Sunday, April 17, 2011

Analytics and Data Mining: Use, Abuse and Goldman Sachs

As a practitioner I always hope that the benefits of helping my clients to improve their use of analytical technologies will be somehow passed to their customers. Most of the applications of analytics are geared in that direction.  The whole idea of analytics is to enable you to serve your customers better than your competitor, so that you get in return their purchasing loyalty, and a larger share of their wallets.
However, not all users of analytics think that way. Some are only interesting about what they can get out of it, and customers are there to be milked for all its worth.
One such example is Wall Street’s biggest darling: Goldman Sachs.
It has been known that banks like that have been using analytics and data mining heavily. And not necessarily just as a value add to the customer but primarily to support various trading strategies. Analytics are being used to the abundance of market information to figure transaction flows, trends, whether the market will turn bullish or bearish, and to figure out excess returns.  In other words they are using powerful analytical capabilities coupled with super-computing power to game the system.
While it is illegal to trade on insider knowledge about company finances, these people are trading on insider knowledge about market order flow. That’s how Goldman Sachs and the other biggest houses make so much from trading. Economists have a term for that: “rent seeking” which extracts billions from the market without putting anything back. As one blogger points out: difference between usage of analytics between Google and Goldman Sachs is that Google wants to sell you a book you may be interested in, while Goldman uses analytics to take away all the books you ever bought.
So far, this wasn’t bad business for Goldman Sachs. Their profits soared, $2.3 billion in 2008 and $13 billion in 2009. Never mind the fact that financial markets were shaken and one million people lost their homes and other million lost their jobs.
But of late Goldman Sachs has been under increasing pressure from US lawmakers.  According to US senate sub-committee, which produced 639-page report on the financial crisis and Goldman Sachs role in it - one of the recommendations is that Goldman Sachs top executives are referred to the Department of Justice for possible prosecution.
This report provides the evidence that their sales people were selling securities to clients based on very shaky and volatile bonds, that they knew they will blow-up. So, they unloaded it as fast as they could on their clients, while at a same time there were betting on these bonds to fold. Scam!
Rolling Stone contributing editor Matt Taibbi says: Only reason this is controversial and we even asking if GS’s execs should be jailed, is because this is a financial service company, and things are not as obvious if this would be some other industry. If this was a car dealership – for instance – there would be no question”.

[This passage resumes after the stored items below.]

(* ===== verification/ListStore.v ===== *)
(** * Lists of items with unique identifiers

    The stores of cron jobs and wake-up triggers keep their items in a slice
    in the order of insertion and search it by identifier.  Here is this
    pattern once, and the proof that it implements a finite map. *)
From S2P Require Import Prelude GoLib.
From Stdlib Require Import String.

Inductive StoreError := ErrNotFound | ErrDuplicateID.

Section ListStore.
Context {A : Type} (key : A -> string).

Fixpoint list_get (items : list A) (id : string) : option A :=
  match items with
  | [] => None
  | x :: rest => if decide (key x = id) then Some x else list_get rest id
  end.

Definition list_add (items : list A) (item : A) : StoreError + list A :=
  if existsb (fun x => bool_decide (key x = key item)) items then inl ErrDuplicateID
  else inr (items ++ [item]).

Fixpoint update_loop (items : list A) (id : string) (fn : A -> A) : option (list A) :=
  match items with
  | [] => None
  | x :: rest => if decide (key x = id) then Some (fn x :: rest) else cons x <$> update_loop rest id fn
  end.

Definition list_update (items : list A) (id : string) (fn : A -> A) : StoreError + list A :=
  match update_loop items id fn with Some l => inr l | None => inl ErrNotFound end.

Fixpoint remove_loop (items : list A) (id : string) : option (list A) :=
  match items with
  | [] => None
  | x :: rest => if decide (key x = id) then Some rest else cons x <$> remove_loop rest id
  end.

Definition list_remove (items : list A) (id : string) : StoreError + list A :=
  match remove_loop items id with Some l => inr l | None => inl ErrNotFound end.

(** Identifiers are unique. *)
Definition list_wf (items : list A) : Prop := NoDup (key <$> items).

(** The abstract store: a finite map from identifiers to items. *)
Definition list_contents (items : list A) : gmap string A :=
  list_to_map ((fun x => (key x, x)) <$> items).

Lemma contents_fst items : ((fun x => (key x, x)) <$> items).*1 = key <$> items.
Proof. rewrite <- list_fmap_compose. done. Qed.

Lemma contents_cons j items : list_contents (j :: items) = <[key j := j]> (list_contents items).
Proof. done. Qed.

Lemma list_get_contents items id : list_get items id = list_contents items !! id.
Proof.
  induction items as [|j items IH]; [done|]. cbn [list_get]. rewrite contents_cons.
  case_decide as E; [subst; by rewrite lookup_insert_eq|]. by rewrite lookup_insert_ne, IH.
Qed.

Lemma contents_None items id : list_contents items !! id = None <-> id ∉ key <$> items.
Proof. unfold list_contents. rewrite <- not_elem_of_list_to_map, contents_fst. done. Qed.

Lemma list_get_id items id j : list_get items id = Some j -> key j = id.
Proof.
  induction items as [|j0 items IH]; [done|]. cbn [list_get]. case_decide; [by intros [= <-]|done].
Qed.

Lemma contents_elem items j : list_wf items -> j ∈ items -> list_contents items !! key j = Some j.
Proof.
  intros Hwf Hj. apply elem_of_list_to_map; [by rewrite contents_fst|].
  apply list_elem_of_fmap. eauto.
Qed.

Lemma list_wf_inj items j j' : list_wf items -> j ∈ items -> j' ∈ items -> key j' = key j -> j = j'.
Proof.
  intros Hwf Hj Hj' E. apply (contents_elem _ _ Hwf) in Hj, Hj'. rewrite E in Hj'. congruence.
Qed.

Lemma update_loop_spec items id fn :
  list_wf items -> (forall j, key (fn j) = key j) ->
  match update_loop items id fn with
  | Some l => list_wf l /\ exists j, list_contents items !! id = Some j /\ list_contents l = <[id := fn j]> (list_contents items)
      /\ key <$> l = key <$> items
  | None => list_contents items !! id = None
  end.
Proof.
  unfold list_wf. intros Hwf Hfn. induction items as [|j items IH]; [done|].
  cbn [update_loop]. rewrite fmap_cons in Hwf. apply NoDup_cons in Hwf as [Hj Hwf].
  specialize (IH Hwf). rewrite contents_cons. case_decide as E.
  - split; [rewrite fmap_cons, Hfn; by constructor|]. exists j. subst id.
    rewrite lookup_insert_eq, contents_cons, Hfn, insert_insert_eq. split_and!; auto.
    by rewrite !fmap_cons, Hfn.
  - destruct (update_loop items id fn) as [l|]; cbn [fmap option_fmap option_map].
    + destruct IH as [Hl (j' & Hj' & Hc & Hids)]. split; [rewrite fmap_cons, Hids; by constructor|].
      exists j'. rewrite lookup_insert_ne by done. rewrite contents_cons, Hc.
      rewrite insert_insert_ne by done. split_and!; auto. by rewrite !fmap_cons, Hids.
    + by rewrite lookup_insert_ne.
Qed.

Lemma remove_loop_spec items id :
  list_wf items ->
  match remove_loop items id with
  | Some l => list_wf l /\ is_Some (list_contents items !! id) /\ list_contents l = delete id (list_contents items)
      /\ l ⊆ items
  | None => list_contents items !! id = None
  end.
Proof.
  unfold list_wf. intros Hwf. induction items as [|j items IH]; [done|].
  cbn [remove_loop]. rewrite fmap_cons in Hwf. apply NoDup_cons in Hwf as [Hj Hwf].
  specialize (IH Hwf). rewrite contents_cons. case_decide as E.
  - subst id. split_and!; [done|rewrite lookup_insert_eq; eauto| |by intros x; right].
    rewrite delete_insert_eq, delete_id; [done|]. by apply contents_None.
  - destruct (remove_loop items id) as [l|]; cbn [fmap option_fmap option_map].
    + destruct IH as (Hl & Hsome & Hc & Hsub). split_and!.
      * constructor; [|done]. intros Hin. apply Hj. apply list_elem_of_fmap in Hin as (x & -> & Hx).
        apply list_elem_of_fmap. eauto.
      * by rewrite lookup_insert_ne.
      * rewrite contents_cons, Hc, delete_insert_ne by done. done.
      * intros x Hx. apply elem_of_cons in Hx as [->|Hx]; [left|right; auto].
    + by rewrite lookup_insert_ne.
Qed.

(** The operations that change the store, and what they do to the map. *)
Inductive store_op :=
  | OpAdd (item : A)
  | OpUpdate (id : string) (fn : A -> A)
  | OpRemove (id : string).

Definition store_step (items : list A) (op : store_op) : option StoreError * list A :=
  match match op with
        | OpAdd item => list_add items item
        | OpUpdate id fn => list_update items id fn
        | OpRemove id => list_remove items id
        end with
  | inl err => (Some err, items)
  | inr items => (None, items)
  end.

Definition map_step (m : gmap string A) (op : store_op) : option StoreError * gmap string A :=
  match op with
  | OpAdd item =>
    match m !! key item with Some _ => (Some ErrDuplicateID, m) | None => (None, <[key item := item]> m) end
  | OpUpdate id fn =>
    match m !! id with Some j => (None, <[id := fn j]> m) | None => (Some ErrNotFound, m) end
  | OpRemove id =>
    match m !! id with Some _ => (None, delete id m) | None => (Some ErrNotFound, m) end
  end.

Fixpoint steps {S} (step : S -> store_op -> option StoreError * S) (s : S) (ops : list store_op) :
    list (option StoreError) * S :=
  match ops with
  | [] => ([], s)
  | op :: rest =>
    let '(err, s) := step s op in let '(errs, s) := steps step s rest in (err :: errs, s)
  end.

(** Updates keep the identifier, as every update of the sources does. *)
Definition keeps_id (op : store_op) : Prop :=
  match op with OpUpdate _ fn => forall j, key (fn j) = key j | _ => True end.

Lemma existsb_id items id :
  existsb (fun j => bool_decide (key j = id)) items = bool_decide (id ∈ key <$> items).
Proof.
  induction items as [|j items IH]; [done|]. cbn [existsb]. rewrite IH.
  rewrite <- bool_decide_or. apply bool_decide_ext. rewrite fmap_cons, elem_of_cons. naive_solver.
Qed.

Lemma contents_snoc items item :
  key item ∉ key <$> items -> list_contents (items ++ [item]) = <[key item := item]> (list_contents items).
Proof.
  intros Hn. unfold list_contents. rewrite fmap_app, list_to_map_app. cbn. fold (list_contents items).
  rewrite <- insert_union_r by by apply contents_None. by rewrite map_union_empty.
Qed.

Lemma store_step_simulates items op :
  list_wf items -> keeps_id op ->
  let '(err, items') := store_step items op in
  list_wf items' /\ map_step (list_contents items) op = (err, list_contents items').
Proof.
  intros Hwf Hop. unfold store_step. destruct op as [item|id fn|id]; cbn [map_step].
  - unfold list_add. rewrite existsb_id. case_bool_decide as Hin.
    + split; [done|]. destruct (list_contents items !! key item) eqn:E; [done|].
      by apply contents_None in E.
    + rewrite (proj2 (contents_None _ _) Hin). rewrite contents_snoc by done. split; [|done].
      unfold list_wf. rewrite fmap_app. apply NoDup_app. split_and!; [done| |apply NoDup_singleton].
      intros x Hx. cbn. rewrite list_elem_of_singleton. by intros ->.
  - unfold list_update. pose proof (update_loop_spec items id fn Hwf Hop) as Hu.
    destruct (update_loop items id fn) as [l|].
    + destruct Hu as [Hl (j & -> & -> & _)]. done.
    + by rewrite Hu.
  - unfold list_remove. pose proof (remove_loop_spec items id Hwf) as Hr.
    destruct (remove_loop items id) as [l|].
    + destruct Hr as (Hl & [j ->] & -> & _). done.
    + by rewrite Hr.
Qed.

(** Every sequence of operations behaves as on the map: from any list of items with
    distinct identifiers, every sequence of additions, updates and removals
    reports exactly the errors of the map operations and leaves items with
    distinct identifiers whose map is the result of the map operations;
    looking an item up in the list is looking it up in the map. *)
Lemma list_store_is_map items ops id :
  list_wf items -> Forall keeps_id ops ->
  let '(errs, items') := steps store_step items ops in
  list_wf items' /\ steps map_step (list_contents items) ops = (errs, list_contents items') /\
  list_get items' id = list_contents items' !! id.
Proof.
  revert items. induction ops as [|op ops IH]; intros items Hwf Hops; cbn [steps].
  { split_and!; auto using list_get_contents. }
  apply Forall_cons in Hops as [Hop Hops]. pose proof (store_step_simulates items op Hwf Hop) as Hs.
  destruct (store_step items op) as [err items1]. destruct Hs as [Hwf1 ->].
  specialize (IH items1 Hwf1 Hops). destruct (steps store_step items1 ops) as [errs items'].
  destruct IH as (? & -> & ?). done.
Qed.

End ListStore.
Arguments store_op : clear implicits.
(** The statistics add up.  For the entries of a reachable store and any
    filter, the total is the number of listed entries and the sum of the
    pending, delivered and dead ones. *)
Theorem delivery_stats_add_up d st f :
  rtc (delivery_step d) (NewInMemoryDeliveryStore, []) st ->
  let stats := Stats st.1 f in
  St_Total stats = St_Pending stats + St_Delivered stats + St_DeadLetter stats /\
  St_Total stats = Z.of_nat (length (filter (fun e => matchesDeliveryFilter e f = true) (stored st.1))).
Proof.
  intros Hr. destruct (delivery_steps_ok d _ _ delivery_init_ok Hr) as [(Hs & _ & _) _].
  assert (Hall : forall e, e ∈ stored st.1 -> entry_ok e).
  { intros e He. unfold stored in He. apply list_elem_of_omap in He as (id & _ & Hl).
    by eapply so_entries. }
  unfold Stats, ListDeliveries, applyLimit. cbn [DF_Limit]. rewrite decide_False by lia.
  set (items := filter _ (stored st.1)).
  assert (Hlen : length (merge_sort list_le items) = length items) by (by rewrite merge_sort_Permutation).
  rewrite <- Hlen.
  assert (Hok : Forall entry_ok (merge_sort list_le items)).
  { apply Forall_forall. intros e. rewrite merge_sort_Permutation. unfold items.
    rewrite list_elem_of_filter. intros [_ ?]. by apply Hall. }
  by apply summarize_spec.
Qed.
End Delivery.

(** ** A scenario: a sink that fails once *)
Section Scenario.
#[local] Existing Instance ascii_unicode.

Definition flaky_sink : DeliverySink :=
  mkSink " Splunk " (fun k _ => if decide (k < 5)%nat then Some "503" else None).

Definition ticking (k : nat) : Time := (Z.of_nat k + 1) * Minute.

Definition flaky_dispatcher : ReliableDispatcher :=
  NewReliableDispatcher (mkDC 3 0 0 0 1) [Some flaky_sink; None].

Definition audited : Event := mkEvent "evt-1" "run.completed" "run-1" "s" 0 None.

Definition queued_store : InMemoryDeliveryStore :=
  Handle ticking flaky_dispatcher NewInMemoryDeliveryStore 0 audited.

Lemma queued_reachable :
  rtc (delivery_step ticking flaky_dispatcher) (NewInMemoryDeliveryStore, []) (queued_store, []).
Proof. eapply rtc_l; [|apply rtc_refl]. apply step_handle. vm_compute. reflexivity. Qed.

Lemma processDue_returns_witness :
  exists s' k', processDue ticking 4 flaky_dispatcher (queued_store, 1%nat) = Some (s', k') /\
    DE_Status <$> GetDelivery s' "adel-000001" = Some DeliveryStatusDelivered.
Proof.
  destruct (processDue_returns ticking flaky_dispatcher queued_store 1 4) as (s' & k' & Hp & _).
  - exact queued_reachable.
  - vm_compute. lia.
  - exists s', k'. split; [exact Hp|].
    change (match Some (s', k') with Some (x, _) => DE_Status <$> GetDelivery x "adel-000001" | None => None end
            = Some DeliveryStatusDelivered).
    rewrite <- Hp. vm_compute. reflexivity.
Defined.

Lemma deliveries_settle_witness :
  exists e, ds_entries queued_store !! "adel-000001" = Some e /\ entry_ok e.
Proof.
  destruct (deliveries_settle ticking flaky_dispatcher (queued_store, []) queued_reachable) as [Hall _].
  destruct (ds_entries queued_store !! "adel-000001") as [e|] eqn:He; [|vm_compute in He; discriminate].
  exists e. split; [reflexivity|]. by eapply Hall.
Defined.

Lemma delivery_stats_add_up_witness :
  St_Total (Stats queued_store (mkDF "" "" "" "" "" "SPLUNK" 0)) = 1.
Proof.
  destruct (delivery_stats_add_up ticking flaky_dispatcher (queued_store, [])
    (mkDF "" "" "" "" "" "SPLUNK" 0) queued_reachable) as [_ E].
  etransitivity; [exact E|]. vm_compute. reflexivity.
Defined.
End Scenario.
(* ===== verification/ChannelGuards.v ===== *)
(** * Inbound guards of the channels ([channels/dedupe.go], [channels/status_gate.go])

    The de-duplication of messages with its file, and the gate that silences a
    channel after an authentication failure.  The file of the de-duplicator is
    its decoded payload; whether a write succeeds is an argument of the
    operations that write. *)
From S2P Require Import Prelude GoLib.
From stdpp Require Import relations.
Import Str GoTime.
Local Open Scope Z_scope.

(** ** Seconds of the Unix epoch *)

Definition unix_epoch : Z := 62135596800.
Definition Unix (t : Time) : Z := t / Second - unix_epoch.
Definition of_Unix (sec : Z) : Time := (sec + unix_epoch) * Second.

Lemma of_Unix_Unix t : of_Unix (Unix t) <= t < of_Unix (Unix t) + Second.
Proof.
  unfold of_Unix, Unix, Second. pose proof (Z.mul_div_le t 1000000000).
  pose proof (Z.mul_succ_div_gt t 1000000000). lia.
Qed.

Lemma Unix_of_Unix sec : Unix (of_Unix sec) = sec.
Proof. unfold of_Unix, Unix. rewrite Z.div_mul by (unfold Second; lia). lia. Qed.

(** ** The message de-duplicator *)

(** The file: missing, unreadable or not JSON, or a payload of seconds. *)
Inductive DedupeFile :=
| FileMissing
| FileBroken
| FilePayload (payload : gmap string Z).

Taibbi continues: “Imagine if you are  Ford dealership and you get a full inventory of Ford Broncos that have brake defect and you decide not only to sell them, but also to give bonuses to your sales people who sell these defective products to encourage them to sell more. And then you go out and take life insurance policies on drivers of these cars you have sold to!”
That’s exactly what has happened here.  
And while there is a lot of evidence against Goldman Sachs, proving the criminal intent of its top executives will not be easy.  Add to that some powerful connections in Washington bought through political donations to the both parties and it becomes clear why not single Wall Street executive has been convicted after the recent financial meltdown.
And as for analytics here – well, you can use a screwdriver to fix a lot of things around the house, but you can also use it to take someone’s wallet.  It is just "a thing”, and how will it be used depends of the user's intent.